EXERCISE DIRECTIONS: Wherever a line holds the word "None", copy that line from the data.

MATERIAL FOR THIS TASK:
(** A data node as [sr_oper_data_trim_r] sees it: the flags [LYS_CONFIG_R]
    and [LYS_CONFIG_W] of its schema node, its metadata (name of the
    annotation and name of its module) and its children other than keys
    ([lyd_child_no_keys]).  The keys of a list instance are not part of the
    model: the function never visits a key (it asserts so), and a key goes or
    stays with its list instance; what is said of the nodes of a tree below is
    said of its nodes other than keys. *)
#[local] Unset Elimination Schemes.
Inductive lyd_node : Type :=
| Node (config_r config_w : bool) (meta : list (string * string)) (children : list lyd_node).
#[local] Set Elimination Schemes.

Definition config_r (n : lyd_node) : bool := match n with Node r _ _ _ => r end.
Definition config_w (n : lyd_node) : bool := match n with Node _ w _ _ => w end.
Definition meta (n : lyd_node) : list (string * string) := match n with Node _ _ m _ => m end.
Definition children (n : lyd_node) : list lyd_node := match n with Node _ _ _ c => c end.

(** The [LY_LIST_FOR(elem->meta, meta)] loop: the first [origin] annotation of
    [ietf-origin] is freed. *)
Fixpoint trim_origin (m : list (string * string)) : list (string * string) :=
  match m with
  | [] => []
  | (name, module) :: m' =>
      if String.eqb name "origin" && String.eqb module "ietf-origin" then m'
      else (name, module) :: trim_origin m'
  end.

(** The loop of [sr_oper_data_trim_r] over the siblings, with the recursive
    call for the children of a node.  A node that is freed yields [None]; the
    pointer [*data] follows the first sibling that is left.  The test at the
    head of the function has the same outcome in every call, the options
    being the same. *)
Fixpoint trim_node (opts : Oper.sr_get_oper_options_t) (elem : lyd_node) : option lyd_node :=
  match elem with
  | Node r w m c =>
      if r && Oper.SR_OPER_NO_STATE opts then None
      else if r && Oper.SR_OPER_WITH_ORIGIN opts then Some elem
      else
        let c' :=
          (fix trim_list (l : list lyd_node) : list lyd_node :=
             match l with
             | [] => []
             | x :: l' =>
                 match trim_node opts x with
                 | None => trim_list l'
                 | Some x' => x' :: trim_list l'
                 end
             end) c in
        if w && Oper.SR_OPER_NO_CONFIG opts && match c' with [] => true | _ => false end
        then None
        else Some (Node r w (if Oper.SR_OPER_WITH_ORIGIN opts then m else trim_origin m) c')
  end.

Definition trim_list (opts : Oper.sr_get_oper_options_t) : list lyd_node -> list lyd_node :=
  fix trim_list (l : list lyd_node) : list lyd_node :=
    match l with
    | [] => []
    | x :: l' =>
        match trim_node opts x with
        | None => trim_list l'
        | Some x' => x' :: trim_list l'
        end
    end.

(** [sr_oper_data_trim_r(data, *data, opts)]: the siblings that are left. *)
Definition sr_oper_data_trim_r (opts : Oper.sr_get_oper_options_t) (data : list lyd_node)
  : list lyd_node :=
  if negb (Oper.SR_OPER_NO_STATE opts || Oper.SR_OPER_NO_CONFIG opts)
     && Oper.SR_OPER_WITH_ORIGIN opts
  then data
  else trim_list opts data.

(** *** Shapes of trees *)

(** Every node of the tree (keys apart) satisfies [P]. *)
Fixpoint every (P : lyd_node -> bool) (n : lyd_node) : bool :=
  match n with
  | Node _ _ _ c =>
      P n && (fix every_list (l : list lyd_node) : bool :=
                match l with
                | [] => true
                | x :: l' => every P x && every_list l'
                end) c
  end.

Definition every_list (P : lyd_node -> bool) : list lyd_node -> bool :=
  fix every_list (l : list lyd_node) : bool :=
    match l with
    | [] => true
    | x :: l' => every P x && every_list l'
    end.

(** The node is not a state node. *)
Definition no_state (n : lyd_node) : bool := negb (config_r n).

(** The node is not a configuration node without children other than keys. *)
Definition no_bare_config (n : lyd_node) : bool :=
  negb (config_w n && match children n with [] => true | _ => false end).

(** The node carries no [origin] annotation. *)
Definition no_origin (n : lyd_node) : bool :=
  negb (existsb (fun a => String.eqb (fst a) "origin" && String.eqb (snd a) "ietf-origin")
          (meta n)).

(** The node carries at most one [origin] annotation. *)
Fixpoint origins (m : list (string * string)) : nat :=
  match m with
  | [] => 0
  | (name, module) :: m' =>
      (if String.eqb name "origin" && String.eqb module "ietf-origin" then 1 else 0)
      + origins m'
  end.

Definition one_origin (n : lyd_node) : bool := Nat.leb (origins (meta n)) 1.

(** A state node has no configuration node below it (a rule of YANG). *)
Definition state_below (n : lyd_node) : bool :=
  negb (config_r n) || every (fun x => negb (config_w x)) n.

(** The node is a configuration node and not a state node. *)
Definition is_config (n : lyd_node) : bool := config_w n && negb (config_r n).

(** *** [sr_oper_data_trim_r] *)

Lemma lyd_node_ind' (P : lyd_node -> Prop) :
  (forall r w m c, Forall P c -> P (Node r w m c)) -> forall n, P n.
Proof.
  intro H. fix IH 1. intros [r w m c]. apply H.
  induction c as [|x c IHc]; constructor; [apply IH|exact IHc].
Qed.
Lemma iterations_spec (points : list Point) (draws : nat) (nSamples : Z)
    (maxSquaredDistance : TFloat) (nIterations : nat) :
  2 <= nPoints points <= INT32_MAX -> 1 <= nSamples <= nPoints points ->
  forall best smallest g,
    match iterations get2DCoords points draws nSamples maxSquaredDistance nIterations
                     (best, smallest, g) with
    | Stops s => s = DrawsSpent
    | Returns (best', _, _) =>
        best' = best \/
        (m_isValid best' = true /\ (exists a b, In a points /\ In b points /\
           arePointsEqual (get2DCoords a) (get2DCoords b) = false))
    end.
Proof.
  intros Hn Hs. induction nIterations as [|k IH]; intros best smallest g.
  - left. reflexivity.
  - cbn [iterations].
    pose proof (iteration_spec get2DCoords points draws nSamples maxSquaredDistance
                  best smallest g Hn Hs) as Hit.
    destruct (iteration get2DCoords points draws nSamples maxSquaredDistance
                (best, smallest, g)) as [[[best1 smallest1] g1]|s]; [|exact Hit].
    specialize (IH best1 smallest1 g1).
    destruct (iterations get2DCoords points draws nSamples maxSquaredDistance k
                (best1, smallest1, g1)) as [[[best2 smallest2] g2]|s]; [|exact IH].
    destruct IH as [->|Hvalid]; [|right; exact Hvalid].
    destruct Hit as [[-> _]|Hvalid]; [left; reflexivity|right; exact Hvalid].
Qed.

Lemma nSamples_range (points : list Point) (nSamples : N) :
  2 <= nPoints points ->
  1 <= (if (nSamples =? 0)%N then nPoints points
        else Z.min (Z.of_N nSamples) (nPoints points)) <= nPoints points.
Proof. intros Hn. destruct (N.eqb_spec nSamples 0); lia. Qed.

TASK SOLUTION:
    call for the children of a node.  A node that is freed yields [None]; the
      if r && Oper.SR_OPER_NO_STATE opts then None
                 | None => trim_list l'
        then None
        | None => trim_list l'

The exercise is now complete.